**Work request**
Only one stretch of the data below should be repeated: the lines from the line containing "as_thread 0 false ;;; release_order" through the line containing "first packet is", inclusive, exactly as they are.

**Information shown**
#####

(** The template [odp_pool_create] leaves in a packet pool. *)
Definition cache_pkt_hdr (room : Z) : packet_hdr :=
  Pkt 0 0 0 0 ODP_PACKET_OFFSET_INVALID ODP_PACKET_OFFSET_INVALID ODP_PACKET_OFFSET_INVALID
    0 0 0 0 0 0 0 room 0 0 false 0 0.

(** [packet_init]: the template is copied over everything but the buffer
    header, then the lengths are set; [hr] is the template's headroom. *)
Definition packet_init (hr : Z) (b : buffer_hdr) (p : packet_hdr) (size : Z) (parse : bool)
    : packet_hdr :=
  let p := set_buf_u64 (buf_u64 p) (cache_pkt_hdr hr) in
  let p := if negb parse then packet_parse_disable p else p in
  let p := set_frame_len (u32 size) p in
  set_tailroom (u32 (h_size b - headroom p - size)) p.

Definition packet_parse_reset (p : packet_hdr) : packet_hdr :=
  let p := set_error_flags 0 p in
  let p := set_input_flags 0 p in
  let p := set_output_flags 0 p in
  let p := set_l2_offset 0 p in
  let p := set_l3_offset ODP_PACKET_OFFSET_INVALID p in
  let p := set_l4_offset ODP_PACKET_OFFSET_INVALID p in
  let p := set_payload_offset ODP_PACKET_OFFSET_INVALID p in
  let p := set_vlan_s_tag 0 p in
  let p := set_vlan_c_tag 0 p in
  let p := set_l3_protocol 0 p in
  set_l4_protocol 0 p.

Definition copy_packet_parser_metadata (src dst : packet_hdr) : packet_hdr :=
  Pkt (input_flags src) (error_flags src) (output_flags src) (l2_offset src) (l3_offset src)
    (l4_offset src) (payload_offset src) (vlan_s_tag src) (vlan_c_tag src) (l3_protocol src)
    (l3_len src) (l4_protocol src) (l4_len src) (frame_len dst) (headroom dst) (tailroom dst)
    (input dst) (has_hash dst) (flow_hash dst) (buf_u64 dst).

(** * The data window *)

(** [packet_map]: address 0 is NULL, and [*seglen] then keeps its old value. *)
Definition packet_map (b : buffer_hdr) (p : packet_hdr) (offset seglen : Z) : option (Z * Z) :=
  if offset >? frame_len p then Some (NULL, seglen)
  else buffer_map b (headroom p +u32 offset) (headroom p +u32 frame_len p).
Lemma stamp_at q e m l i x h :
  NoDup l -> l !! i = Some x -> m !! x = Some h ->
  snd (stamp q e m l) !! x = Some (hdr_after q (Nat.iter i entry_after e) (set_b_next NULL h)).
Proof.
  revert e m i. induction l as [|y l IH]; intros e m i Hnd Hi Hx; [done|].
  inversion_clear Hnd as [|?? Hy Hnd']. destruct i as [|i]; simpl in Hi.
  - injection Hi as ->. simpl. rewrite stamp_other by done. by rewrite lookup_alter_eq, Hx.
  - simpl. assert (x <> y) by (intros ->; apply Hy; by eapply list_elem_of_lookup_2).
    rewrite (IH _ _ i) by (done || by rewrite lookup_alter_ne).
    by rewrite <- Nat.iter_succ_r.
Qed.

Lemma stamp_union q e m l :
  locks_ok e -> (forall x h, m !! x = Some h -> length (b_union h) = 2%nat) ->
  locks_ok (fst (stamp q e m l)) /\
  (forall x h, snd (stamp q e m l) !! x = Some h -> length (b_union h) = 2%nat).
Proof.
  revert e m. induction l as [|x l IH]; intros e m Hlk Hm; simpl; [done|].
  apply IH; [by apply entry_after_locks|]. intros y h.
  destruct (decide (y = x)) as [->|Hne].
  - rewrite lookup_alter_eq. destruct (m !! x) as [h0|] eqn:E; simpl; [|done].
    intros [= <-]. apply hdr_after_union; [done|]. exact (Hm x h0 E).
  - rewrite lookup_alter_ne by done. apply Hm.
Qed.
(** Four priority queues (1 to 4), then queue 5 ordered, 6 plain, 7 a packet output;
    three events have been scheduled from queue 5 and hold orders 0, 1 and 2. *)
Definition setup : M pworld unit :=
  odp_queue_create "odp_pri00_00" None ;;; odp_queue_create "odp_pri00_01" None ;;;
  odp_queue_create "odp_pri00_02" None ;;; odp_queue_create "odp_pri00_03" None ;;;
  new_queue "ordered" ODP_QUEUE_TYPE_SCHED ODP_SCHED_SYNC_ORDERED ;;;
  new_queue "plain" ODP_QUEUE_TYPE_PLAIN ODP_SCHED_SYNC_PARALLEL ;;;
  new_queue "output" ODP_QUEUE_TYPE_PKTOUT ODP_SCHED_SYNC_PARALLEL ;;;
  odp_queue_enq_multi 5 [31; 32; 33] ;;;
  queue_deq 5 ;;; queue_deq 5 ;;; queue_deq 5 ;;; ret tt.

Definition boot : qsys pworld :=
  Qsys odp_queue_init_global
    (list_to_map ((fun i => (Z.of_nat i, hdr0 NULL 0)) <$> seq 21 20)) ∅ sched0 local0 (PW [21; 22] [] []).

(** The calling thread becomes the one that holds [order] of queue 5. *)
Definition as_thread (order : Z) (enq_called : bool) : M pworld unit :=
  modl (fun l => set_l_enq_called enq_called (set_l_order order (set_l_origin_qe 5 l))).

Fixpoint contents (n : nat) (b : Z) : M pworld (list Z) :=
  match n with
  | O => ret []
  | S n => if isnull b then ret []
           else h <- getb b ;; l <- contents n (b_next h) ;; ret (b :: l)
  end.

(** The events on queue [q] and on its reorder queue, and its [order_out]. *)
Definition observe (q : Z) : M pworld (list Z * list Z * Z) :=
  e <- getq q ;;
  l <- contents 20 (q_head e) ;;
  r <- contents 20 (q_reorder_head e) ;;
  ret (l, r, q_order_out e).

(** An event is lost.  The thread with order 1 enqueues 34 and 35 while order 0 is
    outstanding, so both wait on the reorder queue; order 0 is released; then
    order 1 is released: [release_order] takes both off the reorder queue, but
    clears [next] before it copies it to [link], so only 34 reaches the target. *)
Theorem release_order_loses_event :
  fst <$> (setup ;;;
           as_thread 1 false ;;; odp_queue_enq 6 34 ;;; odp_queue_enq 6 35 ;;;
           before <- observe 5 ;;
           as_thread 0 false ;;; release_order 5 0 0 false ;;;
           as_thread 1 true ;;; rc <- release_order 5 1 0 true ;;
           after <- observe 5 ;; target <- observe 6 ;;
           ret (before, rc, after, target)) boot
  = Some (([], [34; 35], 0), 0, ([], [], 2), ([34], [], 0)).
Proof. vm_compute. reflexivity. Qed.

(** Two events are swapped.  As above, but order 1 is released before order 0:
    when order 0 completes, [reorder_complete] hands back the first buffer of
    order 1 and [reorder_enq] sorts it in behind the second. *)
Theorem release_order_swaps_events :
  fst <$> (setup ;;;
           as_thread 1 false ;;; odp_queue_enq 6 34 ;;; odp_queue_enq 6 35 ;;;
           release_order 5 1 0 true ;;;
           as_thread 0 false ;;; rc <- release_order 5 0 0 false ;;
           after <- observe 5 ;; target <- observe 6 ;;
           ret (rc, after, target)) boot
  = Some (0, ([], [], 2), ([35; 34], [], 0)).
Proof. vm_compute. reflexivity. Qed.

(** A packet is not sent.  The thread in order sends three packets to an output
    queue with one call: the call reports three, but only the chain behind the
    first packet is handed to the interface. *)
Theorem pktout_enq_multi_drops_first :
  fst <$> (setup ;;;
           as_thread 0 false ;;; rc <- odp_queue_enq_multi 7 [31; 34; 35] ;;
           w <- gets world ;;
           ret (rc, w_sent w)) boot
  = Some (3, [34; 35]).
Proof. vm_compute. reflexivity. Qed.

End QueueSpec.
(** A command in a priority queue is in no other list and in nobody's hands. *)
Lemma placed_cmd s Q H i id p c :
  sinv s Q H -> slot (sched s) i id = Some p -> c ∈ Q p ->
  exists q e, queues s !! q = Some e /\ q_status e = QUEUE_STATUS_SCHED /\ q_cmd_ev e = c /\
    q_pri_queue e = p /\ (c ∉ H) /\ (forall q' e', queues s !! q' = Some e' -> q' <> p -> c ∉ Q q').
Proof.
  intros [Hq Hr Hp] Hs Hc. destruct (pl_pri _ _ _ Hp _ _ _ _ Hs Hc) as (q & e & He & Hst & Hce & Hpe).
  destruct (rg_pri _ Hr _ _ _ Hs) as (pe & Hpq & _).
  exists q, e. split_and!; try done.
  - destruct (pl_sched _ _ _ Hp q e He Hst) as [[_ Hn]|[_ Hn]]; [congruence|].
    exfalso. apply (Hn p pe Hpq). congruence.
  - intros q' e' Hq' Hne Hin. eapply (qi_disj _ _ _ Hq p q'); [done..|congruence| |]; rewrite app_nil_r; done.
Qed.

#####

**Answer**
           as_thread 0 false ;;; release_order 5 0 0 false ;;;
           as_thread 1 true ;;; rc <- release_order 5 1 0 true ;;
           after <- observe 5 ;; target <- observe 6 ;;
           ret (before, rc, after, target)) boot
  = Some (([], [34; 35], 0), 0, ([], [], 2), ([34], [], 0)).
Proof. vm_compute. reflexivity. Qed.

(** Two events are swapped.  As above, but order 1 is released before order 0:
    when order 0 completes, [reorder_complete] hands back the first buffer of
    order 1 and [reorder_enq] sorts it in behind the second. *)
Theorem release_order_swaps_events :
  fst <$> (setup ;;;
           as_thread 1 false ;;; odp_queue_enq 6 34 ;;; odp_queue_enq 6 35 ;;;
           release_order 5 1 0 true ;;;
           as_thread 0 false ;;; rc <- release_order 5 0 0 false ;;
           after <- observe 5 ;; target <- observe 6 ;;
           ret (rc, after, target)) boot
  = Some (0, ([], [], 2), ([35; 34], [], 0)).
Proof. vm_compute. reflexivity. Qed.

(** A packet is not sent.  The thread in order sends three packets to an output
    queue with one call: the call reports three, but only the chain behind the
    first packet is handed to the interface. *)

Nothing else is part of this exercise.